Quilter Awarded $10,000 For Volunteer Efforts
Wrapped in Love
By Mebbie Black
Fourteen years ago, June Nielsen read an article about AIDS babies that so distressed her, she resolved to try to help children in crisis in her own community of Corvallis, Oregon. Physically holding and comforting them was impossible, but she could do the next best thing: offer them the warmth of a lovingly handcrafted quilt. June had been quilting since the early ’70s, and she had always been drawn to volunteer work. So, after contacting local social service agencies to inquire about their needs, she asked three friends to help her, and “Quilts from Caring Hands” was born.
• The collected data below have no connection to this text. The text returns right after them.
Lemma exceeding_dim p r : (∃ d, remaining d p < amount d r) ∨ fits p r.
Proof.
  destruct (Z_lt_le_dec (remaining Sb p) (amount Sb r)); [eauto|].
  destruct (Z_lt_le_dec (remaining Vcpu p) (amount Vcpu r)); [eauto|].
  destruct (Z_lt_le_dec (remaining Mem p) (amount Mem r)); [eauto|].
  destruct (Z_lt_le_dec (remaining Disk p) (amount Disk r)); [eauto|].
  right. by intros [].
Qed.

Lemma drop_remaining p r d :
  Resources.well_typed r →
  remaining d (drop p (Reservation.mk r)) = remaining d p + amount d r.
Proof.
  intros (? & ? & ?). unfold in_u16, in_u32 in *. unfold remaining.
  destruct d; simpl; rewrite ?available_add by lia; lia.
Qed.
End pool.
Arguments t : clear implicits.
End ResourcePool.

(** ** Properties *)

Section properties.
Context {S : Semaphore} {SO : SemaphoreOk S}.
Import ResourcePool.

(** C4: in every interleaving of callers of [admit] and of dropped reservations,
    the pool never hands out more than its capacity in any of its four
    dimensions, the permits in the semaphores and those held by callers in
    flight add up to the capacity, and [reserved] reports exactly the sum of the
    live reservations (its counters never wrap). *)
Theorem admission_never_oversubscribes cap max p ts :
  Resources.well_typed cap → 0 ≤ max → reachable cap max (p, ts) →
  (∀ d, sum_by (tracked_by d) ts ≤ sum_by (held_by d) ts ≤ limit cap max d) ∧
  (∀ d, remaining d p = limit cap max d - sum_by (held_by d) ts) ∧
  reserved p = Resources.mk (sum_by (tracked_by Vcpu) ts) (sum_by (tracked_by Mem) ts)
    (sum_by (tracked_by Disk) ts) None None None ∧
  capacity p = cap.
Proof.
  intros Hcap Hmax Hr. destruct (inv_reachable _ _ _ Hcap Hmax Hr) as [Ht Hl Hh Htr Hc]; simpl in *.
  split_and!; [|intros d; rewrite <-(Hh d); lia| |done].
  - intros d. specialize (Hl d). specialize (Hh d). split; [|lia].
    apply sum_by_le. eapply Forall_impl; [exact Ht|]. intros th ?. by apply tracked_by_held_by.
  - rewrite <-(Htr Vcpu), <-(Htr Mem), <-(Htr Disk). done.
Qed.

(** When no call is in flight, nothing has leaked: what [available] reports
    is the capacity less what [reserved] reports, in every dimension, and with
    no live reservation the pool is as good as new. *)
Theorem admission_quiescent_no_leak cap max p ts :
  Resources.well_typed cap → 0 ≤ max → reachable cap max (p, ts) →
  Forall (λ th, th.2 = Held) ts →
  Resources.vcpu (available p) = Resources.vcpu cap - Resources.vcpu (reserved p) ∧
  Resources.memory_mb (available p) = Resources.memory_mb cap - Resources.memory_mb (reserved p) ∧
  Resources.disk_mb (available p) = Resources.disk_mb cap - Resources.disk_mb (reserved p) ∧
  remaining Sb p = max - Z.of_nat (length ts).
Proof.
  intros Hcap Hmax Hr Hq.
  destruct (inv_reachable _ _ _ Hcap Hmax Hr) as [Ht Hl Hh Htr _]; simpl in *.
  assert (∀ d, remaining d p = limit cap max d - tracked d p) as Hrem.
  { intros d. rewrite Htr, <-(Hh d). rewrite (sum_by_ext_Forall (held_by d) (tracked_by d)); [lia|].
    eapply Forall_impl; [exact Hq|]. intros [r c] Heq. simpl in Heq. subst c. by destruct d. }
  pose proof (λ d, tracked_below _ _ _ _ d Ht (Hl d) (Hh d)) as Hb.
  setoid_rewrite <-Htr in Hb. destruct Hcap as (Hv & Hm & Hd). unfold in_u16, in_u32 in *.
  pose proof (Hrem Vcpu); pose proof (Hrem Mem); pose proof (Hrem Disk).
  pose proof (Hb Vcpu); pose proof (Hb Mem); pose proof (Hb Disk).
  split_and!; [unfold remaining in *; simpl in *..|].
  - rewrite as_u16_id; unfold in_u16; lia.
  - rewrite as_u32_id; unfold in_u32; lia.
  - rewrite as_u32_id; unfold in_u32; lia.
  - rewrite (Hrem Sb), (Htr Sb). simpl. f_equal. apply sum_by_one. eapply Forall_impl; [exact Hq|]. intros [r c] Heq. simpl in Heq. by subst c.
Qed.

(** [admit] takes a permit in all four dimensions or in none.  It succeeds
    exactly when the request fits what is left in every dimension; then each
    dimension falls by the request, and dropping the reservation restores it; a
    refusal is [RESOURCE_EXHAUSTED] and leaves every dimension as it was. *)
Theorem admit_all_or_nothing p spec :
  Resources.well_typed (SandboxSpec.resources spec) →
  match admit_ p spec with
  | (p', Ok res) =>
    Reservation.resources res = SandboxSpec.resources spec ∧
    (∀ d, amount d (SandboxSpec.resources spec) ≤ remaining d p) ∧
    (∀ d, remaining d p' = remaining d p - amount d (SandboxSpec.resources spec)) ∧
    (∀ d, remaining d (drop p' res) = remaining d p)
  | (p', Err e) =>
    ClouisleError.kind e = ErrorKind.ResourceExhausted ∧
    (∃ d, remaining d p < amount d (SandboxSpec.resources spec)) ∧
    (∀ d, remaining d p' = remaining d p)
  | (_, Panic) => False
  end.
Proof.
  intros Hw. pose proof (λ d, admit_remaining p spec d Hw) as Hrem.
  pose proof (admit_ok_iff p spec) as Hok. pose proof (admit_err_kind p spec) as Hk.
  pose proof (admit_result p spec) as Hres.
  destruct (admit_ p spec) as [p' [res|e|]]; simpl in *; [|split_and!; [by apply Hk| |]|done].
  - subst res. split_and!; [done|by apply Hok|done|].
    intros d. rewrite drop_remaining by done. rewrite Hrem. lia.
  - destruct (exceeding_dim p (SandboxSpec.resources spec)) as [?|Hfit]; [done|].
    by apply Hok in Hfit.
  - intros d. rewrite Hrem. lia.
Qed.

(** The whole-call definitions are schedules of the concurrent system: an
    uninterrupted [admit] and an uninterrupted [drop] are sequences of its
    steps, so what holds in every reachable configuration holds after any
    sequence of whole calls. *)
Theorem admit_refines_steps p ts spec :
  Resources.well_typed (SandboxSpec.resources spec) →
  match admit_ p spec with
  | (p', Ok res) =>
    star step (p, ts) (p', ts ++ [(Reservation.resources res, Held)]) ∧
    star step (p', ts ++ [(Reservation.resources res, Held)]) (drop p' res, ts)
  | (p', _) => star step (p, ts) (p', ts)
  end.
Proof.
  intros Hw. pose proof (admit_schedule p ts spec Hw) as Hsch.
  pose proof (admit_result p spec) as Hres.
  destruct (admit_ p spec) as [p' [res|e|]]; simpl in *; rewrite ?app_nil_r in Hsch; try done.
  subst res. split; [done|apply drop_schedule].
Qed.
End properties.

(** ** Witnesses *)

Module Demo.
Import ResourcePool.
Definition cap : Resources.t := Resources.mk 3 512 1024 None None None.
Definition req : Resources.t := Resources.mk 2 128 256 None None None.

(** Two callers race for three vCPUs: the first gets its two, the second finds
    one left and gives its sandbox permit back. *)
Definition pool : t counter_semaphore :=
  mk (S := counter_semaphore) 1 384 768 1 (Allocated.mk 2 128 256 1) cap.
Definition threads : list thread := [(req, Held); (req, Rel false false false false)].

Lemma cap_typed : Resources.well_typed cap.
Proof. unfold Resources.well_typed, in_u16, in_u32; simpl; unfold u16_max, u32_max. lia. Qed.
Lemma req_typed : Resources.well_typed req.
Proof. unfold Resources.well_typed, in_u16, in_u32; simpl; unfold u16_max, u32_max. lia. Qed.

Lemma race : reachable (S := counter_semaphore) cap 2 (pool, threads).
Proof.
  eapply star_step; [apply (step_enter _ _ req); [apply req_typed|reflexivity]|].
  eapply star_step; [apply (step_enter _ _ req); [apply req_typed|reflexivity]|].
  eapply star_step; [eapply (step_thread _ _ _ 0 req AcqVcpu); reflexivity|].
  eapply star_step; [eapply (step_thread _ _ _ 1 req AcqVcpu); reflexivity|].
  eapply star_step; [eapply (step_thread _ _ _ 0 req AcqMem); reflexivity|].
  eapply star_step; [eapply (step_thread _ _ _ 1 req (Rel true false false false)); reflexivity|].
  eapply star_step; [eapply (step_thread _ _ _ 0 req AcqDisk); reflexivity|].
  eapply star_step; [eapply (step_thread _ _ _ 0 req Track); reflexivity|].
  constructor.
Qed.

Lemma race_over : reachable (S := counter_semaphore) cap 2 (pool, [(req, Held)]).
Proof.
  eapply star_trans; [apply race|]. apply star_one.
  change [(req, Held)] with (delete 1%nat threads).
  eapply (step_exit _ _ _ 1 req (Rel false false false false)); reflexivity.
Qed.

Definition spec : SandboxSpec.t := SandboxSpec.default.

Lemma spec_typed : Resources.well_typed (SandboxSpec.resources spec).
Proof. unfold Resources.well_typed, in_u16, in_u32; simpl; unfold u16_max, u32_max. lia. Qed.
End Demo.

Lemma admission_never_oversubscribes_witness :
  Resources.vcpu (ResourcePool.reserved Demo.pool) = 2 ∧
  ResourcePool.reserved Demo.pool = Resources.mk 2 128 256 None None None.
Proof.
  split; [reflexivity|].
  exact (proj1 (proj2 (proj2 (admission_never_oversubscribes Demo.cap 2 Demo.pool Demo.threads
    Demo.cap_typed ltac:(lia) Demo.race)))).
Defined.

Lemma admission_quiescent_no_leak_witness :
  Resources.vcpu (ResourcePool.available Demo.pool) = 3 - 2.
Proof.
  refine (proj1 (admission_quiescent_no_leak Demo.cap 2 Demo.pool [(Demo.req, ResourcePool.Held)]
    Demo.cap_typed _ Demo.race_over _)); [lia|].
  by apply Forall_singleton.
Defined.

Lemma admit_all_or_nothing_witness :
  is_ok (snd (ResourcePool.admit_ Demo.pool Demo.spec)) = true ∧
  match ResourcePool.admit_ Demo.pool Demo.spec with
  | (p', Ok res) => ResourcePool.remaining ResourcePool.Vcpu (ResourcePool.drop p' res) = 1
  | _ => False
  end.
Proof.
  split; [reflexivity|].
  exact (proj2 (proj2 (proj2 (admit_all_or_nothing Demo.pool Demo.spec Demo.spec_typed)))
    ResourcePool.Vcpu).
Defined.

Lemma admit_refines_steps_witness :
  match ResourcePool.admit_ Demo.pool Demo.spec with
  | (p', Ok res) => star ResourcePool.step (Demo.pool, [])
      (p', [(SandboxSpec.resources Demo.spec, ResourcePool.Held)])
  | _ => False
  end.
Proof. exact (proj1 (admit_refines_steps Demo.pool [] Demo.spec Demo.spec_typed)). Defined.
Fast forward to spring, 2004. From the original four members, the group has now grown to 45, and donates over 300 quilts a year — to date more than 3,200 in total — to 11 organizations that assist homeless, visually impaired, abused and drug addicted children. Today it’s Wednesday, and some 35 women are gathered in a room of a Corvallis church, where they meet each week to assemble crib and twin-size quilts. Many are tying quilts; some are working at the cutting table; others sit at sewing machines making bindings. The room vibrates with activity, conversation and laughter.
It's always like this, says Larky Hansen, a member of QCH for more than five years and a past chair. The camaraderie derives from the welcoming atmosphere, which extends to new members as well, even those with little or no experience. “Anyone can learn to tie a square knot,” June says, referring to one of the central activities: tying, the process of joining together a quilt’s three layers.
“Members help each other build quilting skills,” says Larky, who was a beginner herself when she joined but is now “addicted to quilting and to this unique group of friends.” She credits June for the group’s positive outlook and “generous, loving spirit.” The women treasure the personal support they receive from the friendships they have formed, but also recognize that their underlying common purpose — to offer love and comfort to at-risk children.
Their dedication is highly valued by the organizations that receive and distribute the quilts. These include The Children’s Farm Home, a residential treatment centre for emotionally abused children and teenagers, ABC House, an advocacy centre for abused children, and many more. Mary Zelinka, Client Services Director for the Center Against Rape and Domestic Violence, has often seen women’s eyes fill with tears when the quilts are placed in their children’s hands. “These quilts symbolize survival and freedom and love to the women and children we serve,” she says. Like their mothers, most of the children who come to the center have had to leave all their belongings behind, Zelinka says, and “the quilts give them a sense of security in their insecure, frightening world. The children sleep with their quilts, build forts with them, wear them as capes.”
QCH receives help in the form of grants and donations, and in turn shares patterns, instructions and start-up advice with new groups via the Internet. Many of their materials are donated, but bolts of cloth are also purchased wholesale or on sale. They’re always on the lookout for special fabrics for visually impaired children: “Terry cloth, velvet, corduroy, satin – anything with texture, to encourage curiosity,” June says, adding that for children with a little sight, vibrant colours and strongly contrasting patterns serve the same purpose.
The members of Quilts from Caring hands have made an enormous contribution to their community, and as one member said: “I have received much more than I have given.”